# Exercise
Print the data that follows exactly as it stands, from its first line through the line containing "Definition default_values : Config", and stop there.

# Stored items

(* ===== verification/Peers.v ===== *)
(** Who may connect: forward's configuration of its counterparts
    ([crates/forward/src/config.rs], [config/peers.rs]) and the checks every
    listener makes ([peer.rs]).

    An address is its value, as [std::net::IpAddr] keeps it.  The parser of
    address literals ([str::parse]) is a parameter: what is shown holds for
    whatever the strings of a configuration parse to. *)

From stdpp Require Import prelude strings list.
From Stdlib Require Import ZArith Lia.
From S2P Require Import Prelude Text.

Local Open Scope string_scope.

(** * Addresses

    Four octets, or eight 16-bit segments. *)
Inductive IpAddr : Type :=
| V4 (a b c d : Z)
| V6 (s0 s1 s2 s3 s4 s5 s6 s7 : Z).

#[global] Instance IpAddr_eq_dec : EqDecision IpAddr.
Proof. solve_decision. Defined.

(** An IPv4-mapped IPv6 address is the IPv4 address it maps. *)
Definition to_canonical (ip : IpAddr) : IpAddr :=
  match ip with
  | V6 0 0 0 0 0 65535 hi lo =>
      V4 (Z.shiftr hi 8) (Z.land hi 255) (Z.shiftr lo 8) (Z.land lo 255)
  | _ => ip
  end%Z.

Definition is_loopback (ip : IpAddr) : bool :=
  match ip with
  | V4 a _ _ _ => (a =? 127)%Z
  | V6 _ _ _ _ _ _ _ _ => bool_decide (ip = V6 0 0 0 0 0 0 0 1)
  end.

Definition is_unspecified (ip : IpAddr) : bool :=
  bool_decide (ip = V4 0 0 0 0) || bool_decide (ip = V6 0 0 0 0 0 0 0 0).

Definition is_multicast (ip : IpAddr) : bool :=
  match ip with
  | V4 a _ _ _ => (224 <=? a)%Z && (a <=? 239)%Z
  | V6 s0 _ _ _ _ _ _ _ => (Z.land s0 65280 =? 65280)%Z
  end.

Definition BROADCAST : IpAddr := V4 255 255 255 255.

(** * Configuration *)
Inductive Mode : Type := Allowlist | Auto.

Record Config : Type := {
  mode : Mode;
  opener : list string;
  notifier : list string;
  clipboard : list string;
  forward_ttl_secs : Z;
  listen : string;
  peer : string;
  peers : option (list string);
  bridge_port : Z;
  relay_port : Z;
  pcsc_port : Z;
  grant_port : Z;
  pulse_port : Z;
  allow : list string;
}.

Definition default_values : Config := {|
  mode := Allowlist; opener := ["xdg-open"]; notifier := []; clipboard := [];
  forward_ttl_secs := 300; listen := "127.0.0.1"; peer := ""; peers := None;
  bridge_port := 12801; relay_port := 12803; pcsc_port := 12804;
  grant_port := 12805; pulse_port := 12806; allow := [];
|}.

(** The errors the checks below return; reading and parsing the file are not
    modelled, so [Read] and [Parse] carry nothing. *)
Inductive ConfigError : Type :=
| ReadError
| ParseError
| Address (field value : string)
| PeerRequired
| PeerConflict
| EmptyPeers
| MultiplePeers
| DaemonOnlyPeers.

#[global] Instance ConfigError_eq_dec : EqDecision ConfigError.
Proof. solve_decision. Defined.

Definition is_multi_peer (cfg : Config) : bool := is_some (peers cfg).

Definition has_peers (cfg : Config) : bool := is_some (peers cfg) || negb (is_empty (peer cfg)).

Definition peer_values (cfg : Config) : result ConfigError (string * list string) :=
  match peers cfg with
  | Some values =>
      if negb (is_empty (peer cfg)) then Err PeerConflict else
      match values with [] => Err EmptyPeers | _ => Ok ("peers", values) end
  | None => if is_empty (peer cfg) then Ok ("peer", []) else Ok ("peer", [peer cfg])
  end.

Section parser.
Context (parse : string → option IpAddr).

Definition parse_ip (field value : string) : result ConfigError IpAddr :=
  ok_or (Address field value) (parse value).

Definition listen_ip (cfg : Config) : result ConfigError IpAddr :=
  to_canonical <$> parse_ip "listen" (listen cfg).

(** The free function of [config/peers.rs] that reads one configured peer. *)
Definition peer_ip_value (field value : string) : result ConfigError IpAddr :=
  ip ← to_canonical <$> parse_ip field value;
  if is_unspecified ip || is_multicast ip || bool_decide (ip = BROADCAST)
  then Err (Address field value) else Ok ip.

Fixpoint collect_peers (field : string) (acc : list IpAddr) (values : list string) :
    result ConfigError (list IpAddr) :=
  match values with
  | [] => Ok acc
  | value :: rest =>
      ip ← peer_ip_value field value;
      collect_peers field (if bool_decide (ip ∈ acc) then acc else (acc ++ [ip])%list) rest
  end.

Definition peer_ips (cfg : Config) : result ConfigError (list IpAddr) :=
  '(field, values) ← peer_values cfg;
  collect_peers field [] values.

Fixpoint admits_loop (field : string) (remote : IpAddr) (found : bool) (values : list string) : bool :=
  match values with
  | [] => found
  | value :: rest =>
      match peer_ip_value field value with
      | Err _ => false
      | Ok ip => admits_loop field remote (found || bool_decide (ip = to_canonical remote)) rest
      end
  end.

Definition admits_peer (cfg : Config) (remote : IpAddr) : bool :=
  match peer_values cfg with
  | Err _ => false
  | Ok (field, values) => admits_loop field remote false values
  end.

Fixpoint single_loop (field : string) (seen : option IpAddr) (multiple : bool) (values : list string) :
    result ConfigError (option IpAddr * bool) :=
  match values with
  | [] => Ok (seen, multiple)
  | value :: rest =>
      ip ← peer_ip_value field value;
      single_loop field (Some ip)
        (multiple || is_some_and (λ previous, negb (bool_decide (previous = ip))) seen) rest
  end.

Definition peer_ip (cfg : Config) : result ConfigError (option IpAddr) :=
  '(field, values) ← peer_values cfg;
  '(seen, multiple) ← single_loop field None false values;
  if multiple : bool then Err MultiplePeers else Ok seen.

Definition validate (cfg : Config) : result ConfigError () :=
  ip ← listen_ip cfg;
  if is_unspecified ip then Err (Address "listen" (listen cfg)) else
  ips ← peer_ips cfg;
  if negb (is_loopback ip) && (length ips =? 0)%nat then Err PeerRequired else Ok ().

Definition validate_devbox (cfg : Config) : result ConfigError () :=
  _ ← validate cfg;
  if is_multi_peer cfg then Err DaemonOnlyPeers else Ok ().

(** * Admission *)
Definition authorized_remote (cfg : Config) (remote : IpAddr) : bool := admits_peer cfg remote.

Definition authorized (cfg : Config) (remote : IpAddr) : bool :=
  (negb (is_multi_peer cfg) && is_loopback (to_canonical remote)) || authorized_remote cfg remote.

Definition authorized_sensitive (cfg : Config) (remote local : IpAddr) : bool :=
  authorized_remote cfg remote &&
  match listen_ip cfg with
  | Ok listen => bool_decide (to_canonical listen = to_canonical local)
  | Err _ => false
  end.

(** * Lemmas on the loops *)

(** The addresses of the configured values, in order and with repetitions. *)
Fixpoint read_values (field : string) (values : list string) : result ConfigError (list IpAddr) :=
  match values with
  | [] => Ok []
  | value :: rest =>
      ip ← peer_ip_value field value;
      ips ← read_values field rest;
      Ok (ip :: ips)
  end.

(** First occurrences, after those of [acc]. *)
Fixpoint dedup_onto (acc l : list IpAddr) : list IpAddr :=
  match l with
  | [] => acc
  | ip :: rest => dedup_onto (if bool_decide (ip ∈ acc) then acc else (acc ++ [ip])%list) rest
  end.

Lemma collect_peers_read field acc values :
  collect_peers field acc values = dedup_onto acc <$> read_values field values.
Proof.
  revert acc. induction values as [|v values IH]; intros acc; simpl; [done|].
  destruct (peer_ip_value field v) as [ip|]; simpl; [|done]. rewrite IH.
  by destruct (read_values field values).
Qed.

Lemma elem_of_dedup_onto ip acc l : ip ∈ dedup_onto acc l ↔ ip ∈ acc ∨ ip ∈ l.
Proof.
  revert acc. induction l as [|x l IH]; intros acc; simpl; [set_solver|].
  rewrite IH. case_bool; set_solver.
Qed.

Lemma dedup_onto_NoDup acc l : NoDup acc → NoDup (dedup_onto acc l).
Proof.
  revert acc. induction l as [|x l IH]; intros acc H; simpl; [done|].
  apply IH. case_bool; [done|]. apply NoDup_app. split_and!; [done| |apply NoDup_singleton].
  intros y Hy ->%list_elem_of_singleton. done.
Qed.

Lemma admits_loop_read field remote found values :
  admits_loop field remote found values =
  match read_values field values with
  | Err _ => false
  | Ok ips => found || bool_decide (to_canonical remote ∈ ips)
  end.
Proof.
  revert found. induction values as [|v values IH]; intros found; cbn [admits_loop read_values].
  - by rewrite bool_decide_eq_false_2, orb_false_r by apply not_elem_of_nil.
  - destruct (peer_ip_value field v) as [ip|]; simpl; [|done]. rewrite IH.
    destruct (read_values field values) as [ips|]; simpl; [|done].
    rewrite <-orb_assoc. f_equal. rewrite <-bool_decide_or. apply bool_decide_ext. set_solver.
Qed.

(** What [single_loop] remembers of the distinct addresses seen so far. *)
Definition remembers (acc : list IpAddr) (seen : option IpAddr) (multiple : bool) : Prop :=
  match acc with
  | [] => seen = None ∧ multiple = false
  | [ip] => seen = Some ip ∧ multiple = false
  | _ => multiple = true
  end.

Lemma remembers_step acc seen multiple ip :
  remembers acc seen multiple →
  remembers (if bool_decide (ip ∈ acc) then acc else (acc ++ [ip])%list) (Some ip)
    (multiple || is_some_and (λ previous, negb (bool_decide (previous = ip))) seen).
Proof.
  destruct acc as [|x [|y acc]]; cbn [remembers].
  - intros [-> ->]. by rewrite bool_decide_eq_false_2 by apply not_elem_of_nil.
  - intros [-> ->]. simpl. rewrite (bool_decide_ext (ip ∈ [x]) (x = ip)) by set_solver.
    case_bool; [by subst|done].
  - intros ->. by case_bool.
Qed.

Lemma single_loop_collect field acc seen multiple values :
  remembers acc seen multiple →
  match collect_peers field acc values, single_loop field seen multiple values with
  | Ok ips, Ok (seen', multiple') => remembers ips seen' multiple'
  | Err e, Err e' => e = e'
  | _, _ => False
  end.
Proof.
  revert acc seen multiple. induction values as [|v values IH]; intros acc seen multiple H; simpl; [done|].
  destruct (peer_ip_value field v) as [ip|]; simpl; [|done]. apply IH. by apply remembers_step.
Qed.

(** * Properties *)

(** The check of an inbound connection, which allocates no list, admits
    exactly the addresses of the configured peer list; a configuration with
    any malformed entry admits nobody. *)
Lemma admits_peer_spec cfg remote :
  admits_peer cfg remote =
  match peer_ips cfg with
  | Ok ips => bool_decide (to_canonical remote ∈ ips)
  | Err _ => false
  end.
Proof.
  unfold admits_peer, peer_ips. destruct (peer_values cfg) as [[field values]|]; simpl; [|done].
  rewrite admits_loop_read, collect_peers_read.
  destruct (read_values field values) as [ips|]; simpl; [|done].
  apply bool_decide_ext. rewrite elem_of_dedup_onto. set_solver.
Qed.

Lemma peer_ips_NoDup cfg ips : peer_ips cfg = Ok ips → NoDup ips.
Proof.
  unfold peer_ips. destruct (peer_values cfg) as [[field values]|]; simpl; [|done].
  rewrite collect_peers_read. destruct (read_values field values) as [l|]; simpl; [|done].
  intros [= <-]. apply dedup_onto_NoDup, NoDup_nil_2.
Qed.

(** An outbound operation has a destination exactly when the configured
    peers are one address, however often and in whatever notation it is
    written; none gives no destination and two different ones an error. *)
Lemma peer_ip_spec cfg :
  peer_ip cfg =
  match peer_ips cfg with
  | Err e => Err e
  | Ok [] => Ok None
  | Ok [ip] => Ok (Some ip)
  | Ok _ => Err MultiplePeers
  end.
Proof.
  unfold peer_ip, peer_ips. destruct (peer_values cfg) as [[field values]|]; simpl; [|done].
  pose proof (single_loop_collect field [] None false values (conj eq_refl eq_refl)) as H.
  destruct (collect_peers field [] values) as [ips|], (single_loop field None false values) as [[seen m]|];
    simpl; try done; [|by subst].
  destruct ips as [|x [|y ips]]; simpl in H; [| |by subst]; by destruct H as [-> ->].
Qed.

(** A validated configuration is closed.  Its listener is bound to one
    address; unless that is loopback some peer is configured; every address a
    non-sensitive listener serves is a configured peer or, without a peer
    list, loopback; and a sensitive listener serves configured peers only. *)
Lemma validated_admission cfg remote local :
  validate cfg = Ok () →
  (∃ ip ips, listen_ip cfg = Ok ip ∧ peer_ips cfg = Ok ips ∧ is_unspecified ip = false ∧
     (is_loopback ip = true ∨ ips ≠ []) ∧
     (authorized cfg remote = true →
        to_canonical remote ∈ ips ∨ (peers cfg = None ∧ is_loopback (to_canonical remote) = true)) ∧
     (authorized_sensitive cfg remote local = true →
        to_canonical remote ∈ ips ∧ to_canonical ip = to_canonical local)).
Proof.
  unfold validate. destruct (listen_ip cfg) as [ip|] eqn:El; simpl; [|done].
  destruct (is_unspecified ip) eqn:Eu; [done|].
  destruct (peer_ips cfg) as [ips|] eqn:Ep; simpl; [|done]. intros Hv. exists ip, ips.
  pose proof (admits_peer_spec cfg remote) as Ha. rewrite Ep in Ha.
  split_and!; [done..| | |].
  - destruct (is_loopback ip); [by left|]. right. by destruct ips.
  - unfold authorized, authorized_remote. rewrite Ha. intros [H|H]%orb_true_iff.
    + right. apply andb_true_iff in H as [H1 H2]. split; [|done]. unfold is_multi_peer in H1.
      by destruct (peers cfg).
    + left. by apply bool_decide_eq_true_1 in H.
  - unfold authorized_sensitive, authorized_remote. rewrite Ha, El. intros [H1 H2]%andb_true_iff.
    by apply bool_decide_eq_true_1 in H1, H2.
Qed.

End parser.

Definition demo_parse (s : string) : option IpAddr :=
  if bool_decide (s = "100.64.0.1") then Some (V4 100 64 0 1)
  else if bool_decide (s = "100.64.0.2") then Some (V4 100 64 0 2)
  else if bool_decide (s = "::ffff:100.64.0.2") then Some (V6 0 0 0 0 0 65535 25664 2)
  else None.

Definition demo_config : Config := {|
  mode := Allowlist; opener := []; notifier := []; clipboard := [];
  forward_ttl_secs := 300; listen := "100.64.0.1"; peer := "100.64.0.2"; peers := None;
  bridge_port := 12801; relay_port := 12803; pcsc_port := 12804;
  grant_port := 12805; pulse_port := 12806; allow := [];
|}.

Lemma validated_admission_witness :
  ∃ ip ips, listen_ip demo_parse demo_config = Ok ip ∧ peer_ips demo_parse demo_config = Ok ips ∧
    is_unspecified ip = false ∧ (is_loopback ip = true ∨ ips ≠ []) ∧
    (authorized demo_parse demo_config (V6 0 0 0 0 0 65535 25664 2) = true →
       to_canonical (V6 0 0 0 0 0 65535 25664 2) ∈ ips ∨
       (peers demo_config = None ∧ is_loopback (to_canonical (V6 0 0 0 0 0 65535 25664 2)) = true)) ∧
    (authorized_sensitive demo_parse demo_config (V6 0 0 0 0 0 65535 25664 2) (V4 100 64 0 1) = true →
       to_canonical (V6 0 0 0 0 0 65535 25664 2) ∈ ips ∧ to_canonical ip = to_canonical (V4 100 64 0 1)).
Proof. apply (validated_admission demo_parse demo_config). by vm_compute. Defined.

# Answer to the problem
(* ===== verification/Peers.v ===== *)
(** Who may connect: forward's configuration of its counterparts
    ([crates/forward/src/config.rs], [config/peers.rs]) and the checks every
    listener makes ([peer.rs]).

    An address is its value, as [std::net::IpAddr] keeps it.  The parser of
    address literals ([str::parse]) is a parameter: what is shown holds for
    whatever the strings of a configuration parse to. *)

From stdpp Require Import prelude strings list.
From Stdlib Require Import ZArith Lia.
From S2P Require Import Prelude Text.

Local Open Scope string_scope.

(** * Addresses

    Four octets, or eight 16-bit segments. *)
Inductive IpAddr : Type :=
| V4 (a b c d : Z)
| V6 (s0 s1 s2 s3 s4 s5 s6 s7 : Z).

#[global] Instance IpAddr_eq_dec : EqDecision IpAddr.
Proof. solve_decision. Defined.

(** An IPv4-mapped IPv6 address is the IPv4 address it maps. *)
Definition to_canonical (ip : IpAddr) : IpAddr :=
  match ip with
  | V6 0 0 0 0 0 65535 hi lo =>
      V4 (Z.shiftr hi 8) (Z.land hi 255) (Z.shiftr lo 8) (Z.land lo 255)
  | _ => ip
  end%Z.

Definition is_loopback (ip : IpAddr) : bool :=
  match ip with
  | V4 a _ _ _ => (a =? 127)%Z
  | V6 _ _ _ _ _ _ _ _ => bool_decide (ip = V6 0 0 0 0 0 0 0 1)
  end.

Definition is_unspecified (ip : IpAddr) : bool :=
  bool_decide (ip = V4 0 0 0 0) || bool_decide (ip = V6 0 0 0 0 0 0 0 0).

Definition is_multicast (ip : IpAddr) : bool :=
  match ip with
  | V4 a _ _ _ => (224 <=? a)%Z && (a <=? 239)%Z
  | V6 s0 _ _ _ _ _ _ _ => (Z.land s0 65280 =? 65280)%Z
  end.

Definition BROADCAST : IpAddr := V4 255 255 255 255.

(** * Configuration *)
Inductive Mode : Type := Allowlist | Auto.

Record Config : Type := {
  mode : Mode;
  opener : list string;
  notifier : list string;
  clipboard : list string;
  forward_ttl_secs : Z;
  listen : string;
  peer : string;
  peers : option (list string);
  bridge_port : Z;
  relay_port : Z;
  pcsc_port : Z;
  grant_port : Z;
  pulse_port : Z;
  allow : list string;
}.

Definition default_values : Config := {|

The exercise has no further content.